Recently I’ve had the experience of reconfiguring the popular Kubernetes Service Mesh Istio (using it’s Gateway ingress model) to work with an AWS Application Load Balancer with a degree of automation and scalability. This is a challenging deployment to say the least and whilst documentation exists to varying degrees for the separate components, it’s scant. I’m less than impressed with the official Istio documentation (though it has gotten way better) and am yet to find a really satisfactory guide to deploying this whole configuration anywhere online; the few that exist are either missing a couple of key components or leave some of the traffic unencrypted. In this somewhat lengthy post we’ll take a look at a secure end to end deployment and all the tricky obscure settings that go with it.
Pre-Requisites and Assumptions
In order to demonstrate this deployment, we’ve got the below components and configurations already stood up in AWS:
- An existing EKS Cluster, named tinfoilcluster, with a Managed Nodegroup attached. Running Kubernetes 1.19
- A Route53 Private Zone for the zone tinfoil.private any DNS zone will work but for clarity this is where our DNS lives.

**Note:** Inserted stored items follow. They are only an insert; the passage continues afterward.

(** * Optical-frames inventory: the dedup/merge, search, export and stats core

    A shallow embedding of [models.py], [main.py] and [telegram_bot.py].

    Conventions of the embedding.
    - Text is [string] (8-bit characters).  [lower] is ASCII lower-casing, the
      range on which Python's [str.lower] and SQLite's [LOWER] agree.
    - A Python value reaching [getattr]/[setattr], a dict value or [esc] is a
      [value]; [Frame.price] is a rational (the model of a Python float that
      keeps the zero test and the average exact).
    - The [frames] table is the list of its rows in rowid order; a SQLAlchemy
      session is a working copy of the table that [session_commit] publishes.
      The table is the one [init_db] of [main.py] creates: the primary key
      and no unique index on brand and model (the bot installs that index
      only when it finds no duplicates), so a commit does not fail.
    - A bot handler returns the reply it sends together with the table it
      leaves behind. *)

From Stdlib Require Import ZArith QArith List String Ascii Bool Lia DecimalString.
Import ListNotations.
Local Open Scope string_scope.
Local Open Scope Z_scope.

(* ------------------------------------------------------------------ *)
(** ** Text *)

(** [str.lower] on one ASCII character. *)
Definition lower_ascii (c : ascii) : ascii :=
  let n := nat_of_ascii c in
  if ((65 <=? n) && (n <=? 90))%nat then ascii_of_nat (n + 32) else c.

(** [str.lower]; also SQL [LOWER(col)]. *)
Fixpoint lower (s : string) : string :=
  match s with
  | EmptyString => EmptyString
  | String c s' => String (lower_ascii c) (lower s')
  end.

(** [ch in s] for a single character. *)
Fixpoint char_in (ch : ascii) (s : string) : bool :=
  match s with
  | EmptyString => false
  | String c s' => Ascii.eqb c ch || char_in ch s'
  end.

(** [s.startswith(p)]. *)
Fixpoint startswith (p s : string) : bool :=
  match p, s with
  | EmptyString, _ => true
  | String a p', String b s' => Ascii.eqb a b && startswith p' s'
  | String _ _, EmptyString => false
  end.

(** [p in s] for strings: [p] occurs in [s] as a contiguous block. *)
Fixpoint contains (p s : string) : bool :=
  startswith p s ||
  match s with
  | EmptyString => false
  | String _ s' => contains p s'
  end.

(** SQL [s LIKE p]: [%] matches any run of characters, [_] exactly one, every
    other character itself.  [like_star] is the scan started by a [%]. *)
Fixpoint like (p : string) : string -> bool :=
  match p with
  | EmptyString => fun s => match s with EmptyString => true | _ => false end
  | String c p' =>
      if Ascii.eqb c "%" then
        fix like_star (s : string) : bool :=
          like p' s ||
          match s with
          | EmptyString => false
          | String _ s' => like_star s'
          end
      else if Ascii.eqb c "_" then
        fun s => match s with EmptyString => false | String _ s' => like p' s' end
      else
        fun s => match s with
                 | EmptyString => false
                 | String d s' => Ascii.eqb c d && like p' s'
                 end
  end.

(** [col.ilike(pattern)], which SQLAlchemy renders for SQLite as
    [lower(col) LIKE lower(pattern)]. *)
Definition ilike (col pattern : string) : bool :=
  like (lower pattern) (lower col).

(** [str(n)] for an [int]. *)
Definition str_int (z : Z) : string := NilZero.string_of_int (Z.to_int z).

(* ------------------------------------------------------------------ *)
(** ** Python values *)

Inductive value : Type :=
| VNone
| VStr (s : string)
| VInt (z : Z)
| VFloat (q : Q).

(** [bool(q)] for a float: false exactly on zero. *)
Definition Qtruthy (q : Q) : bool := negb (Qnum q =? 0).

(** [v in (None, "", 0)]. *)
Definition in_None_empty_0 (v : value) : bool :=
  match v with
  | VNone => true
  | VStr s => String.eqb s ""
  | VInt z => z =? 0
  | VFloat q => negb (Qtruthy q)
  end.

(** [v in (None, "")]. *)
Definition in_None_empty (v : value) : bool :=
  match v with
  | VNone => true
  | VStr s => String.eqb s ""
  | VInt _ | VFloat _ => false
  end.

(** [n or 0] on an [int]. *)
Definition or_0 (n : Z) : Z := if n =? 0 then 0 else n.

(** [s or ""] on an optional text. *)
Definition or_empty (s : option string) : string :=
  match s with
  | Some t => t
  | None => ""
  end.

- Istio-Operator has been deployed to our EKS Cluster via Helm. This will serve as our deployment method for Istio components.
- We will be deploying Application Load Balancers using the aws-load-balancer-controller, via Helm and using a properly configured IAM Role.
- An existing ACM Managed Certificate for *.cluster.tinfoil.private which we will attached to the ALB later.
So let’s take a look at what we want out of the process:
- We’ll be deploying a big favourite stack of mine, Netbox using this great Helm Chart, we’ll also be deploying the popular Object Storage platform MinIO. We won’t get bogged down in the application it’s just an example to put the infrastructure in front of it.
- We’ll be deploying Istio 1.8.5 (this guide has been tested as far back as Istio 1.6.5)
- All traffic from it’s initial entry to the Cluster should be encrypted until it reaches the Pod it is destined for.
- All front end traffic in to our cluster is going to use a single Ingress for cluster.tinfoil.private but traffic should also be able to gain ingress to the cluster at any prefix to this URL, E.G. foo.cluster.tinfoil.private.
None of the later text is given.